**Provided records**
####

Definition decoded {T} (dec : string -> res T) (o : option string) (x : option T) : Prop :=
  match x with
  | Some v => exists b, o = Some b /\ dec b = Ok v
  | None => o = None
  end.

Definition manifest_repr t d : Prop :=
  kv_get manifestName (default [] (view t !! ["_manifest"])) = None /\
  match view t !! ManifestPath with
  | Some lm =>
      bucket_is t ManifestPath lm /\
      decoded unmarshal (kv_get MetadataKey lm) (d_metadata d) /\
      decoded unmarshal (kv_get BodyKey lm) (d_body d) /\
      decoded unmarshalAny (kv_get ModelKey lm) (d_model d)
  | None =>
      d_metadata d = None /\ d_body d = None /\ d_model d = None /\ leaf t ManifestPath
  end.

Definition bolt_repr t d : Prop := data_repr t (d_objs d) (d_rels d) /\ manifest_repr t d.

Lemma is_some_bucket t p l : bucket_is t p l -> is_Some (view t !! p).
Proof. intros (_ & _ & -> & _). done. Qed.
#[local] Hint Resolve is_some_bucket bucket_sorted : dirdb.

(** Writes to a data bucket leave the manifest alone, and conversely. *)
Lemma manifest_frame t t' p l d :
  p ∈ [ObjectsPath; RelationsObjPath; RelationsSubPath] ->
  is_Some (view t !! p) -> view t' = <[p := l]> (view t) ->
  manifest_repr t d -> manifest_repr t' d.
Proof.
  intros Hp Hs Hv. unfold manifest_repr.
  assert (p <> ManifestPath /\ p <> ["_manifest"]) as [H1 H2] by set_solver.
  rewrite Hv, !lookup_insert_ne by done. intros [Hn Hm]. split; [done|].
  destruct (view t !! ManifestPath) as [lm|].
  - destruct Hm as [H3 H4]. split; [|done]. by eapply bucket_other.
  - destruct Hm as (?&?&?&?). split_and!; [done..|]. by eapply leaf_insert.
Qed.

Lemma data_frame t t' l objs rels :
  is_Some (view t !! ManifestPath) -> view t' = <[ManifestPath := l]> (view t) ->
  data_repr t objs rels -> data_repr t' objs rels.
Proof.
  intros Hs Hv (lo & ro & rs & H1 & H2 & H3 & H). exists lo, ro, rs.
  split_and!; [by eapply bucket_other.. | apply H | apply H | apply H].
Qed.

(** A bucket other than the one just written. *)
Ltac other_bucket :=
  eapply bucket_other; [|eassumption|discriminate|eassumption]; by eapply is_some_bucket.

(** ** Typed writes *)

Lemma Set_bucket {T} `{Codec T} t p l k (x : T) :
  bucket_is t p l ->
  match Set_ p k x t with
  | (Ok y, t') => y = x /\ exists b, marshal x = Ok b /\ put_err k b = None /\
                  view t' = <[p := kv_put k b l]> (view t)
  | (Fail _, t') => t' = t /\ forall b, marshal x = Ok b -> put_err k b <> None
  end.
Proof.
  intros Hb. unfold Set_, bind at 1, lift. destruct (marshal x) as [b|e] eqn:E; [|done].
  pose proof (SetKey_bucket t p l k b Hb) as Hk. unfold bind. destruct (put_err k b) eqn:Ep.
  - rewrite Hk. naive_solver.
  - destruct (SetKey p k b t) as [r t']. simpl in Hk. destruct Hk as [-> Hv]. simpl. eauto.
Qed.

Lemma SetAny_bucket {T} `{AnyCodec T} t p l k (x : T) :
  bucket_is t p l ->
  match SetAny p k x t with
  | (Ok y, t') => y = x /\ exists b, marshalAny x = Ok b /\ view t' = <[p := kv_put k b l]> (view t)
  | (Fail _, t') => t' = t
  end.
Proof.
  intros Hb. unfold SetAny, bind at 1, lift. destruct (marshalAny x) as [b|e] eqn:E; [|done].
  pose proof (SetKey_bucket t p l k b Hb) as Hk. unfold bind. destruct (put_err k b) eqn:Ep.
  - by rewrite Hk.
  - destruct (SetKey p k b t) as [r t']. simpl in Hk. destruct Hk as [-> Hv]. simpl. eauto.
Qed.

####

**Goal of the exercise**
After locating the line with "intros Hp Hs Hv. unfold manifest_repr." in the material above, return it and each line after it exactly, ending at the line with "intros Hs Hv".

**Exercise answer**
  intros Hp Hs Hv. unfold manifest_repr.
  assert (p <> ManifestPath /\ p <> ["_manifest"]) as [H1 H2] by set_solver.
  rewrite Hv, !lookup_insert_ne by done. intros [Hn Hm]. split; [done|].
  destruct (view t !! ManifestPath) as [lm|].
  - destruct Hm as [H3 H4]. split; [|done]. by eapply bucket_other.
  - destruct Hm as (?&?&?&?). split_and!; [done..|]. by eapply leaf_insert.
Qed.

Lemma data_frame t t' l objs rels :
  is_Some (view t !! ManifestPath) -> view t' = <[ManifestPath := l]> (view t) ->
  data_repr t objs rels -> data_repr t' objs rels.
Proof.
  intros Hs Hv (lo & ro & rs & H1 & H2 & H3 & H). exists lo, ro, rs.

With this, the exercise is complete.